03/09/2009 11:36 am ET | Updated May 25, 2011

American Idol : Welcome to Branson

It's that time of year when, with the Oscars out of the way and the Grammys and Emmys still just dots on the horizon, the entertainment press runs out of things to write about - and so it becomes fixated on American Idol.

If this isn't an annual warning about the imminent approach of the apocalypse, I don't know what is. Unless it's the continuing popularity of Ryan Seacrest.

This morning alone, Monday, March 9, I found a massive Associate Press story online about American Idol fever - and a full-blown album review on the front of the New York Times' Arts section of the latest release by Kelly Clarkson.

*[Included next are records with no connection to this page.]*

(* ===== verification/Frame.v ===== *)
(** * Frame: the pandas layer of the dashboard

    The rows of [spacex_df] (src/spacex-dash-app.py, line 9) restricted to
    the four columns the program reads, the Series operations the code
    applies to them (comparison with NaN semantics, [&] of masks, boolean
    indexing [df[mask]], [Series.min]/[Series.max] with [skipna],
    [Series.unique]), and the start-up globals [min_payload] and
    [max_payload] (lines 10-11). *)

From S2P Require Import Prelude.

Module Frame.

(** One row of the CSV.  [payload_mass] is [None] where the cell is NaN
    (a missing payload); masses are whole kilograms. *)
Record launch := mk_launch {
  launch_site : string;
  payload_mass : option Z;
  class : Z;
  booster_version_category : string
}.

#[export] Instance launch_eq_dec : EqDecision launch.
Proof. solve_decision. Defined.

Abbreviation frame := (list launch).

(** ** Series operations *)

(** [df['Launch Site'] == entered_site]: a cleared dropdown sends [None],
    and comparing a string Series with [None] is False everywhere. *)
Definition series_eq (s : list string) (v : option string) : list bool :=
  map (fun x => match v with Some v => bool_decide (x = v) | None => false end) s.

(** [df['Payload Mass (kg)'] >= low] and [... <= high]: a NaN cell
    compares False, and so does every cell against a null bound: pandas'
    [comparison_op] returns an all-False mask for a missing scalar, as
    [series_eq] does for a cleared dropdown. *)
Definition series_ge (s : list (option Z)) (low : option Z) : list bool :=
  map (fun x => match x, low with Some x, Some lo => Z.leb lo x | _, _ => false end) s.

Definition series_le (s : list (option Z)) (high : option Z) : list bool :=
  map (fun x => match x, high with Some x, Some hi => Z.leb x hi | _, _ => false end) s.

(** [m1 & m2] on two masks over the same index. *)
Definition series_and (m1 m2 : list bool) : list bool := zip_with andb m1 m2.

(** Boolean indexing [df[mask]]: the rows whose mask entry is True, in
    order. *)
Fixpoint select (df : frame) (mask : list bool) : frame :=
  match df, mask with
  | r :: df', b :: mask' => if b then r :: select df' mask' else select df' mask'
  | _, _ => []
  end.

(** [Series.min()] / [Series.max()] with the default [skipna=True]: NaN
    cells are skipped, and the result is NaN ([None]) when no cell is a
    number. *)
Definition nan_reduce (op : Z -> Z -> Z) (s : list (option Z)) : option Z :=
  fold_right (fun x acc =>
    match x, acc with
    | Some x, Some a => Some (op x a)
    | Some x, None => Some x
    | None, acc => acc
    end) None s.

Definition series_min (s : list (option Z)) : option Z := nan_reduce Z.min s.
Definition series_max (s : list (option Z)) : option Z := nan_reduce Z.max s.

(** [Series.unique()]: the distinct values in order of first appearance
    (pandas keeps a hash table of the values already seen). *)
Section Unique.
Context {A : Type} `{EqDecision A}.

Fixpoint unique_go (seen : list A) (l : list A) : list A :=
  match l with
  | [] => []
  | x :: l' =>
      if decide (x ∈ seen) then unique_go seen l'
      else x :: unique_go (x :: seen) l'
  end.

Definition unique (l : list A) : list A := unique_go [] l.

Lemma elem_of_unique_go seen l x :
  x ∈ unique_go seen l <-> x ∈ l /\ x ∉ seen.
Proof.
  revert seen; induction l as [|y l IH]; intros seen; simpl.
  - set_solver.
  - case_decide as Hy.
    + rewrite IH, elem_of_cons. split; [tauto|].
      intros [[->|?] ?]; [done|tauto].
    + rewrite !elem_of_cons, IH, not_elem_of_cons.
      destruct (decide (x = y)) as [->|]; tauto.
Qed.

Lemma NoDup_unique_go seen l : NoDup (unique_go seen l).
Proof.
  revert seen; induction l as [|y l IH]; intros seen; simpl.
  - constructor.
  - case_decide; [done|]. constructor; [|done].
    rewrite elem_of_unique_go. set_solver.
Qed.

Lemma unique_go_snoc seen l x :
  unique_go seen (l ++ [x]) =
  unique_go seen l ++ (if decide (x ∈ seen ++ l) then [] else [x]).
Proof.
  revert seen; induction l as [|y l IH]; intros seen; simpl.
  - rewrite app_nil_r. by case_decide.
  - case_decide; rewrite IH; simpl; f_equal; f_equal;
      repeat case_decide; set_solver.
Qed.

Lemma elem_of_unique l x : x ∈ unique l <-> x ∈ l.
Proof. unfold unique. rewrite elem_of_unique_go. set_solver. Qed.

Lemma NoDup_unique l : NoDup (unique l).
Proof. apply NoDup_unique_go. Qed.

Lemma unique_snoc l x :
  unique (l ++ [x]) = if decide (x ∈ l) then unique l else unique l ++ [x].
Proof.
  unfold unique. rewrite unique_go_snoc. simpl.
  repeat case_decide; rewrite ?app_nil_r; tauto.
Qed.

End Unique.

Section UniqueMap.
Context {A B : Type} `{EqDecision A} `{EqDecision B} (f : A -> B) `{!Inj eq eq f}.

Lemma elem_of_map_inj x l : f x ∈ map f l <-> x ∈ l.
Proof.
  rewrite !list_elem_of_In, in_map_iff. split.
  - intros (y & Hy & Hin). apply (inj f) in Hy. by subst.
  - intros Hin. by exists x.
Qed.

Lemma unique_go_map seen l :
  unique_go (map f seen) (map f l) = map f (unique_go seen l).
Proof.
  revert seen; induction l as [|x l IH]; intros seen; simpl; [done|].
  rewrite (decide_ext (f x ∈ map f seen) (x ∈ seen)) by apply elem_of_map_inj.
  case_decide; simpl; [apply IH|]. f_equal. apply (IH (x :: seen)).
Qed.

(** [unique] commutes with an injective relabelling. *)
Lemma unique_map l : unique (map f l) = map f (unique l).
Proof. apply (unique_go_map []). Qed.

End UniqueMap.

(** ** Masks and selection *)

Lemma series_and_map {B} (p q : B -> bool) (l : list B) :
  series_and (map p l) (map q l) = map (fun x => p x && q x)%bool l.
Proof. unfold series_and. induction l as [|x l IH]; simpl; congruence. Qed.

(** Selecting with a mask computed row by row is [filter]. *)
Lemma select_map (p : launch -> bool) (df : frame) :
  select df (map p df) = List.filter p df.
Proof. induction df as [|r df IH]; simpl; [done|]. by rewrite IH. Qed.

Lemma series_ge_Some s lo :
  series_ge s (Some lo) = map (fun x => match x with Some x => Z.leb lo x | None => false end) s.
Proof. apply map_ext. by intros []. Qed.

Lemma series_le_Some s hi :
  series_le s (Some hi) = map (fun x => match x with Some x => Z.leb x hi | None => false end) s.
Proof. apply map_ext. by intros []. Qed.

Lemma series_ge_None s : series_ge s None = map (fun _ => false) s.
Proof. apply map_ext. by intros []. Qed.

Lemma series_le_None s : series_le s None = map (fun _ => false) s.
Proof. apply map_ext. by intros []. Qed.

#[export] Hint Rewrite @series_and_map select_map series_ge_Some series_le_Some
  series_ge_None series_le_None
  @map_map : dash_rw.

(** ** NaN-skipping reductions *)

Section NanReduce.
Variable op : Z -> Z -> Z.
Hypothesis op_sel : forall x y, op x y = x \/ op x y = y.

Lemma nan_reduce_None s : nan_reduce op s = None <-> forall x, In x s -> x = None.
Proof.
  induction s as [|[x|] s IH]; simpl.
  - split; [intros _ ? []|done].
  - split; [by destruct (nan_reduce op s)|].
    intros H. specialize (H _ (or_introl eq_refl)). discriminate.
  - rewrite IH. split; [intros H y [<-|Hy]; auto | intros H y Hy; auto].
Qed.

Lemma nan_reduce_attained s m : nan_reduce op s = Some m -> In (Some m) s.
Proof.
  revert m; induction s as [|[x|] s IH]; intros m; simpl; [discriminate| |auto].
  destruct (nan_reduce op s) as [a|]; intros [= <-]; [|auto].
  destruct (op_sel x a) as [->| ->]; [auto|right; by apply IH].
Qed.

Variable R : Z -> Z -> Prop.
Hypothesis R_refl : forall x, R x x.
Hypothesis R_trans : forall x y z, R x y -> R y z -> R x z.
Hypothesis op_l : forall x y, R (op x y) x.
Hypothesis op_r : forall x y, R (op x y) y.

Lemma nan_reduce_bound s m x :
  nan_reduce op s = Some m -> In (Some x) s -> R m x.
Proof.
  revert m; induction s as [|[y|] s IH]; intros m; simpl; [tauto| |].
  2:{ intros Hm [Hx|Hx]; [discriminate|]. by apply IH. }
  destruct (nan_reduce op s) as [a|] eqn:Ha; intros [= <-] [[= ->]|Hx].
  - apply op_l.
  - eapply R_trans; [apply op_r|]. by apply IH.
  - apply R_refl.
  - exfalso. pose proof (proj1 (nan_reduce_None s) Ha (Some x) Hx). discriminate.
Qed.

End NanReduce.

Lemma series_min_le s m x : series_min s = Some m -> In (Some x) s -> m <= x.
Proof. apply (nan_reduce_bound Z.min Z.le); intros; lia. Qed.

Lemma series_max_ge s m x : series_max s = Some m -> In (Some x) s -> x <= m.
Proof. apply (nan_reduce_bound Z.max (fun a b => b <= a)); intros; lia. Qed.

Lemma series_min_attained s m : series_min s = Some m -> In (Some m) s.
Proof. apply nan_reduce_attained. lia. Qed.

Lemma series_max_attained s m : series_max s = Some m -> In (Some m) s.
Proof. apply nan_reduce_attained. lia. Qed.

Lemma series_min_None s : series_min s = None <-> forall x, In x s -> x = None.
Proof. apply nan_reduce_None. Qed.

Lemma series_max_None s : series_max s = None <-> forall x, In x s -> x = None.
Proof. apply nan_reduce_None. Qed.

End Frame.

The AP story treated the Idol phenomenon the way it does all phenomena - as something to gush over, as though this ongoing exercise in mediocrity and the lowering of standards is a trend to be applauded, an event over which to marvel.

The NYT review of the Clarkson album was appropriately dismissive. But it spoke to the desperation of even the biggest of newspapers that it would even deign to devote space and ink to someone with as limited a gift as Kelly Clarkson. To call her a recording artist is to diminish the term "artist" - and perhaps "recording."

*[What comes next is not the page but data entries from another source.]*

(* ===== verification/FilterSpec.v ===== *)
(** * FilterSpec: the spec's Filter Engine, and the masks that implement it

    The spec (section 4.1) describes a component
    [filter(records, site_selector, payload_range)] that
    src/spacex-dash-app.py has no function for: the masks of
    [get_scatter_plot] compute it inline (lines 79-80 and 85-87).  This
    file writes the spec's filter as [spec_filter], proves that the frame
    [get_scatter_plot] plots is that filter for every selector except a
    site literally named 'ALL', and that for such a site it is not. *)

From S2P Require Import Prelude Frame Plotly Callbacks.
Import Frame Plotly Callbacks.

Module FilterSpec.

(** The spec's selector: the sentinel for all sites, or one site. *)
Inductive selector := AllSites | OneSite (s : string).

#[export] Instance selector_eq_dec : EqDecision selector.
Proof. solve_decision. Defined.

(** The dropdown value a selector is sent as: the option values of
    line 24 ('ALL') and line 25 (the site names). *)
Definition selector_value (sel : selector) : option string :=
  match sel with AllSites => Some "ALL"%string | OneSite s => Some s end.

Definition site_matches (sel : selector) (r : launch) : Prop :=
  match sel with AllSites => True | OneSite s => launch_site r = s end.

(** The payload is a number within the range, bounds included. *)
Definition mass_in (lo hi : Z) (r : launch) : Prop :=
  exists m, payload_mass r = Some m /\ lo <= m <= hi.

Definition spec_match (sel : selector) (lo hi : Z) (r : launch) : Prop :=
  site_matches sel r /\ mass_in lo hi r.

#[export] Instance site_matches_dec sel r : Decision (site_matches sel r).
Proof. destruct sel; simpl; apply _. Defined.

#[export] Instance mass_in_dec lo hi r : Decision (mass_in lo hi r).
Proof.
  unfold mass_in. destruct (payload_mass r) as [m|].
  - destruct (decide (lo <= m <= hi)); [left; eauto|].
    right. intros (m' & [= <-] & ?). done.
  - right. intros (? & [=] & _).
Defined.

(** The reference filter of section 4.1: the records of the selected
    site(s) whose payload lies in the range, in their order. *)
Definition spec_filter (df : frame) (sel : selector) (lo hi : Z) : frame :=
  List.filter (fun r => bool_decide (spec_match sel lo hi r)) df.

Lemma elem_of_spec_filter df sel lo hi r :
  r ∈ spec_filter df sel lo hi <-> r ∈ df /\ spec_match sel lo hi r.
Proof.
  unfold spec_filter. rewrite !list_elem_of_In, filter_In, bool_decide_eq_true. done.
Qed.

(** ** The masks of [get_scatter_plot] *)

Lemma in_range_mass_in lo hi r : in_range lo hi r = bool_decide (mass_in lo hi r).
Proof.
  unfold in_range. case_bool_decide as H.
  - destruct H as (m & -> & Hm). apply andb_true_iff. split; apply Z.leb_le; lia.
  - destruct (payload_mass r) as [m|] eqn:Hp; [|done].
    apply not_true_iff_false. intros Hb. bool_to_prop.
    apply H. exists m. split; [done|lia].
Qed.

Lemma site_selected_matches sel r :
  sel <> OneSite "ALL"%string ->
  site_selected (selector_value sel) r = bool_decide (site_matches sel r).
Proof.
  intros Hsel. destruct sel as [|s]; [done|]. unfold site_selected, selector_value.
  rewrite is_all_Some by congruence. reflexivity.
Qed.

(** The scenario of the spec (section 8). *)
Definition scenario : frame := [
  mk_launch "SiteA" (Some 500) 1 "v1.0";
  mk_launch "SiteA" (Some 1500) 0 "v1.0";
  mk_launch "SiteB" (Some 3000) 1 "v1.1";
  mk_launch "SiteB" (Some 9000) 0 "v1.1"]%string.

(** ** Theorems *)

(** C3: for every selector except a site named 'ALL', and every numeric
    range, [get_scatter_plot] plots exactly the rows of the reference
    filter: the masks of lines 79-80 and 85-87 implement the Filter
    Engine. *)
Theorem get_scatter_plot_refines_filter df sel lo hi :
  sel <> OneSite "ALL"%string ->
  get_scatter_plot df (selector_value sel) [Some lo; Some hi] =
  Ok (px_scatter (spec_filter df sel lo hi) payload_mass class booster_version_category
        (scatter_title (selector_value sel))).
Proof.
  intros Hsel. rewrite get_scatter_plot_rows. do 2 f_equal.
  apply filter_ext_in. intros r _.
  rewrite site_selected_matches, in_range_mass_in by done.
  unfold spec_match. by rewrite bool_decide_and.
Qed.

Lemma get_scatter_plot_refines_filter_witness :
  OneSite "SiteA"%string <> OneSite "ALL"%string /\
  get_scatter_plot scenario (selector_value (OneSite "SiteA")) [Some 0; Some 1000] =
  Ok (px_scatter (spec_filter scenario (OneSite "SiteA") 0 1000) payload_mass class
        booster_version_category (scatter_title (selector_value (OneSite "SiteA"%string)))).
Proof.
  split; [discriminate|].
  apply get_scatter_plot_refines_filter. discriminate.
Defined.

(** C14: a launch site named 'ALL' cannot be shown alone: its dropdown
    option carries the value 'ALL' (line 25), which the callbacks read as
    the sentinel, so the scatter plots the launches of every site in the
    range, titled for all sites; as soon as another site has a launch in
    the range, that launch is drawn, where the spec's filter for the site
    'ALL' excludes it. *)
Theorem site_named_ALL_divergence df r lo hi :
  In r df -> launch_site r <> "ALL"%string -> in_range lo hi r = true ->
  get_scatter_plot df (selector_value (OneSite "ALL")) [Some lo; Some hi] =
    Ok (px_scatter (List.filter (in_range lo hi) df) payload_mass class
          booster_version_category "Payload vs Outcome for All Sites") /\
  In r (List.filter (in_range lo hi) df) /\
  r ∉ spec_filter df (OneSite "ALL") lo hi.
Proof.
  intros Hr Hsite Hin. split; [|split].
  - rewrite get_scatter_plot_rows. reflexivity.
  - by apply filter_In.
  - rewrite elem_of_spec_filter. by intros [_ [Hs _]].
Qed.

Lemma site_named_ALL_divergence_witness :
  let df := [mk_launch "ALL" (Some 500) 1 "v1.0"; mk_launch "KSC" (Some 600) 0 "B5"]%string in
  In (mk_launch "KSC" (Some 600) 0 "B5")%string df /\
  (mk_launch "KSC" (Some 600) 0 "B5")%string ∉ spec_filter df (OneSite "ALL") 0 10000.
Proof.
  intros df. split; [simpl; tauto|].
  exact (proj2 (proj2 (site_named_ALL_divergence df _ 0 10000
                         (or_intror (or_introl eq_refl)) ltac:(discriminate) eq_refl))).
Defined.

End FilterSpec.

Even as I finished with those, I opened the door to find a delivery of a new batch of hype/gibberish from the Fox network about the newly sifted Idol finalists, with little cards featuring the faces and names of those frighteningly talented singers who will dominate the culture for the next three months (even as the economy slides deeper and deeper into a Bush-produced crater).

Poser-looking types like Adam Lambert (with his Fall Out Boy-inspired haircut and eyeliner). The clean-cut Anoop Desai (the temptation to make a Slumdog Millionaire joke here must be resisted). Lil Rounds. Megan Joy Corkrey. Scott MacIntyre (must fight urge to make Andrea Bocelli joke).

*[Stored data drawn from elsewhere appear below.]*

(* ===== verification/Reactive.v ===== *)
(** * Reactive: the callback dispatch of Dash

    The reactive binding layer the app relies on (spec, sections 2 and 9),
    generic in the callbacks an app registers.  Dash keeps the current
    value of every input property and the figure shown in every output.
    At page load it runs every callback once on the initial values; when
    the user changes an input, it runs each callback listing that input
    among its [Input]s on the new values.  A callback that returns writes
    its output; one that raises leaves the output as it was.

    The section's hypothesis [callback_local] is what the app must provide:
    a callback reads only the inputs it registered.  From it, the shown
    figures agree with the callbacks on the current inputs in every
    reachable state ([shown_consistent]). *)

From S2P Require Import Prelude.

Module Reactive.

Section Dispatch.
Context {InputId OutputId Inputs Event Fig : Type} `{EqDecision InputId}.

(** What an app registers: the [Input]s of the callback of each output,
    and the callback. *)
Variable deps : OutputId -> list InputId.
Variable callback : OutputId -> Inputs -> result Fig.

(** What a user event does: the input it changes, and the new values. *)
Variable apply_event : Event -> Inputs -> Inputs.
Variable event_target : Event -> InputId.

Record state := mk_state {
  inputs : Inputs;
  shown : OutputId -> option Fig
}.

(** Running the callback of [o]: a returned figure replaces the shown one,
    an exception keeps it. *)
Definition fire (o : OutputId) (i : Inputs) (old : option Fig) : option Fig :=
  match callback o i with Ok f => Some f | Err _ => old end.

(** Page load: every callback runs on the initial values. *)
Definition initial (i0 : Inputs) : state :=
  mk_state i0 (fun o => fire o i0 None).

(** A user event. *)
Definition step (st : state) (e : Event) : state :=
  let i := apply_event e (inputs st) in
  mk_state i (fun o =>
    if decide (event_target e ∈ deps o) then fire o i (shown st o) else shown st o).

(** The values a user can send, and the states a session reaches. *)
Variable valid_event : Inputs -> Event -> bool.
Variable i0 : Inputs.

Inductive reachable : state -> Prop :=
| reachable_init : reachable (initial i0)
| reachable_step st e :
    reachable st -> valid_event (inputs st) e = true -> reachable (step st e).

Lemma fire_Ok o i old f : callback o i = Ok f -> fire o i old = Some f.
Proof. unfold fire. by intros ->. Qed.

(** An output whose callback raises on every input is never filled. *)
Lemma shown_never_filled o :
  (forall i, is_ok (callback o i) = false) ->
  forall st, reachable st -> shown st o = None.
Proof.
  intros Hraise st Hr. induction Hr as [|st e Hr IH Hv]; simpl.
  - specialize (Hraise i0). unfold fire. by destruct (callback o i0).
  - case_decide; [|done]. specialize (Hraise (apply_event e (inputs st))).
    unfold fire. by destruct (callback o _).
Qed.

Hypothesis callback_local :
  forall o e i, event_target e ∉ deps o -> callback o (apply_event e i) = callback o i.

(** The shown figure of an output is its callback's result on the current
    inputs, whenever that callback returns. *)
Lemma shown_consistent st :
  reachable st -> forall o f, callback o (inputs st) = Ok f -> shown st o = Some f.
Proof.
  induction 1 as [|st e Hr IH Hv]; intros o f Hf; simpl in *.
  - by apply fire_Ok.
  - case_decide as Hin.
    + by apply fire_Ok.
    + apply IH. rewrite <- (callback_local o e) by done. exact Hf.
Qed.

End Dispatch.

Arguments mk_state {_ _ _}.
Arguments inputs {_ _ _}.
Arguments shown {_ _ _}.

End Reactive.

Ted Mack and Major Bowles must be spinning in their graves with envy,.

If you get those references (Ted who?), you're probably too old to care about American Idol. I know I am - but who can avoid it? Its commercials seem to dominate every other show on Fox, forcing their way into our homes. (Thank God for Tivo.)

This bogus colossus of hype, American Idol squats over our culture like an obese person after a big meal, squeezing out tomorrow's stars - of the Las Vegas showroom. Manufactured. Comfortable. Colorless.